In the listing that follows, the range to quote begins at the line that has "and [remove_crash_recovered]: wherever" and ends after the line that has "senders and receivers"; quote it verbatim and add nothing.

*** RAW DATA Section Begins ***

(* ===== verification/Prelude.v ===== *)
(** * Evering, verified

    Evering is a library for processes that share one memory mapping.  This
    development models the part of it that every process must get right for the
    others to be safe, and proves what that part promises.

    ** The program and its parts

    A mapping starts with a [Root] header that names the region and its
    participants (src/header.rs).  Behind it the pieces of a composition are
    placed one after the other (src/mem.rs), each behind an [RcHeader] that
    records what the piece is and which participants hold it (src/header.rs,
    src/schema.rs).  Two pieces are always there: a general heap (src/talc.rs)
    and a directory of layouts allocated in that heap (src/dir.rs).  Channels
    built on the directory are bounded queues of tokens (src/queue.rs,
    src/token.rs), and message bodies live in pools of blocks (src/pool.rs).
    A process hands the mapping and the events of a session to another one with
    a control message (src/process.rs, src/os).
    Any process may die at any instruction; the others then recover what it
    held.

    ** The model

    A routine that touches shared memory is a program of type [prog S A]
    (Atomic): a tree of atomic accesses to a state [S].  The same term is run
    alone ([run]), interleaved with any number of others ([threads], [sched]),
    or stopped after any access ([crash]).  Accesses are sequentially
    consistent.  Machine words are integers of [Z] kept in range by the
    operations of the prelude ([wrap], [wrapping_add], [checked_add], ...);
    [usize] has 64 bits.  Panics are [None].  Loops that only repeat when
    another participant moved take their turns from an argument: a list of
    spurious failures for a weak exchange, a number of slabs for a walk of the
    directory (as many as the chain has are enough, [idle_fuel]).

    ** The files

    - Prelude: results, options, machine integers, packed words, tactics.
    - Bytes, Schema: little-endian bytes (of the records and identifiers), UTF-8,
      schema identifiers and layout identities of src/schema.rs, src/msg.rs.
    - Atomic: programs, interleavings, the rely-guarantee rule [wp] that the
      files named Conc use, and [crash].
    - Alloc: [core::alloc::Layout], alignment, bits.
    - Header, HeaderConc, RootConc: src/header.rs.  [header_admission]: of any
      participants that admit, leave and close one header, one initializes it,
      all that are admitted agree on it, and it is closed only when alone.
      [members_unique]: participants of a region never share a slot and a
      generation, whatever identities the calls name (a word keeps the low 62
      bits of a generation).
    - Mem: src/mem.rs, placement and projection.  [composition_apart].
    - Heap: the mutation word and the records of src/talc.rs, and what the
      directory and the boxes rely on of the heap, as the classes [HeapLaws] and
      [HeapBytesLaws].
    - TalcGeo, TalcBits, Talc, TalcList, TalcHeap, TalcHole, TalcSearch,
      TalcAlloc, TalcFree, TalcInit, TalcSpec, TalcSafe, TalcConf, HeapConc: the
      allocator of src/talc.rs.  TalcGeo has the geometry and its
      bounds, Talc the chunks, tags, bins and every operation, TalcSafe what a
      client sees ([talc_blocks_disjoint], [talc_allocate_exact],
      [talc_release_restores], [talc_blocks_untouched]), TalcConf the composition into a region, HeapConc
      participants that allocate, release and die ([heap_serialized],
      [heap_crash_recovered]).  The allocator discharges both classes.
    - Dir, DirWalk, DirCrash, DirSafe: src/dir.rs.  [create_crash_recovered]
      and [remove_crash_recovered]: wherever a participant dies in a creation
      or a removal, one recovery settles the directory, with and without debug
      assertions; without them a quarantine keeps the transaction.
    - Queue, QueueInv, QueueConc, QueueFifo, QueueSeq, QueueEnd, QueueRepair:
      src/queue.rs.  [queue_fifo]: any interleaving of senders and receivers
      is one bounded FIFO.  [queue_refines_fifo]: used by one caller it
      answers as the abstract bounded queue does.  QueueEnd has closing and
      clients that stop anywhere; QueueRepair the repair of slots of a
      dead participant, and three schedules on which it goes wrong.
    - Token: src/token.rs.
    - Pool, PoolGeo, PoolOps, PoolConc, PoolSeq, PoolDeath: src/pool.rs.
      [pool_exclusive]: in any interleaving no two live allocations name one
      block.  [pool_death_recovered]: nor when participants die at any access
      and are recovered; [pool_words_typed].  PoolGeo has the geometry, PoolSeq
      each operation alone.
    - PoolBlock, PoolBlockConc, PoolBlockRun: the blocks of src/pool.rs with
      their bytes.  [blocks_keep_contents]: a block holds what its owner wrote.
    - Channel, ChannelGeo, Duplex, RoleConc, DuplexSeq, DuplexClose,
      DuplexRecover: src/channel.rs.  Role words and ports ([roles_exclusive],
      with threads that die and are recovered, [port_bytes_roundtrip]), the two directions ([duplex_refines_two_fifos]),
      closing, of idle queues ([close_releases_all], [close_retry_finishes]), and recovery
      ([duplex_recover_releases]).
    - Transfer, TransferSeq: blocks of a pool sent through a channel.
      [transfers_refine]: no block is lost, doubled or freed on the way, messages
      that are refused for their type or shape included.
    - Session, SessionSafe, SessionOpen, SessionAgree,
      SessionPool, PoolOpen, SessionRecover: src/session.rs, and what src/mem.rs,
      src/dir.rs and src/pool.rs do for it.  [remove_after_close],
      [open_after_create], [open_pool_aligned].  SessionSafe is proved against
      the class [RecoveryLaws] of recovery handlers; SessionRecover discharges it
      for a channel, and for a channel and the pool its messages lie in
      ([reap_frees_dead]).
    - Boxed, BoxedConc, BoxedRun: src/boxed.rs and the general heap of
      src/session.rs.  [boxes_keep_contents]: a box holds what its owner wrote.
      The bytes of a box lie in the memory the allocator works in; its work under
      the mutation word is one access there, where HeapConc has it in parts.
    - Notify, Events, NotifyWake, NotifyConc: src/notify.rs over the
      class [EventLaws], which the events of src/os/eventfd.rs, src/os/pipe.rs and
      src/os/event.rs discharge in Events ([events_sticky], [event_owns]).
      [claim_wakes]: a waiting receiver is never left asleep with a message to
      claim; two schedules on which a waiter is.
    - Ready: the future of src/runtime.rs that waits for a Windows event, as a
      step relation.  [ready_wakes_and_frees].
    - Process, HandoffUnix, HandoffWindows, HandoffBind: src/process.rs and the
      processes and handoffs of src/os.  [supervisor_evidence_final] over the contract of a
      child process ([ChildLaws]); [recv_accepts_sent], [handoff_receive_owns],
      [win_send_to_child] and [pipe_recv_pads] over the contracts of the system
      calls ([SocketLaws], [PipeLaws]), which a small system discharges in each
      file; [handoff_names_apart]: however threads and processes interleave, no two
      handoffs have one name.
    - MapUnix, MapConc, RegionMap, MapWindows: the mappings of src/os/unix.rs and
      src/os/windows.rs and their owners in src/mem.rs, over the contracts
      [FileLaws] and [SectionLaws].  [mappings_stay_backed]: mappings of files
      that grow stay within them, unless participants ask for different lengths
      ([map_race_cuts]).  [mapping_released], [section_released]: a mapping ends
      with its region on every path, and without MAP_FIXED disturbs no other; with
      it the safe interface can replace one ([fixed_replaces]).
    - Index, IndexRun, IndexLive: examples/index.rs, a coordinator and
      its workers on top of the library.  Index has what a worker computes of a
      file, over the contract [ReadLaws] of files ([inspect_any_chunks]), and the
      bytes that are exchanged ([boot_roundtrip], [messages_roundtrip]); IndexRun
      the coordinator and the workers as a step relation over bounded queues and
      latches, one event for both workers, where every call of the library may fail,
      with the invariant and [outcomes_once]; IndexLive that every run is finite
      and the three ways in which it halts without an answer ([index_finishes]),
      with a run for the event the workers share ([shared_event_hangs]) and one for a
      worker that fails on a slot reserved too long ([reserved_slot_fails_worker]).

    ** Fuel

    A walk of the directory takes the number of slabs; as many as the chain has
    are enough ([idle_fuel]).  The allocator's walks take [area_turns], one turn
    per unit of the area, and never run out of them.  Draining a direction takes
    one more turn than it has entries, closing again more tries than its
    capacity.  A weak exchange takes the list of its spurious failures, and a
    future the polls it is given; the reading of a file takes one turn per byte
    and one more.  The theorems that an operation ends state how many suffice.

    ** Not modelled

    The hardware's weaker memory orders; formatting, panics of formatting, and
    destructors that only drop reference counts; the registration with an executor
    on Unix (src/runtime.rs); typed wrappers that project a modelled operation to
    a Rust type; the set-up of the index example (create, spawn, attach, main),
    which only calls the library in a row; benchmarks and tests.  The kernel
    objects of the operating system are parameters, with their documented behaviour
    as the laws of a class.  A creation that dies while the chain of slabs grows is
    modelled (Dir) but outside [create_crash_recovered], which has a vacant
    entry.  The manifest lists every component with what is left out of it. *)

From stdpp Require Export base tactics option list list_numbers numbers gmap.
From Stdlib Require Export ZArith Lia.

*** RAW DATA Section Ends ***

**FINISHED EXERCISE**.
      and [remove_crash_recovered]: wherever a participant dies in a creation
      or a removal, one recovery settles the directory, with and without debug
      assertions; without them a quarantine keeps the transaction.
    - Queue, QueueInv, QueueConc, QueueFifo, QueueSeq, QueueEnd, QueueRepair:
      src/queue.rs.  [queue_fifo]: any interleaving of senders and receivers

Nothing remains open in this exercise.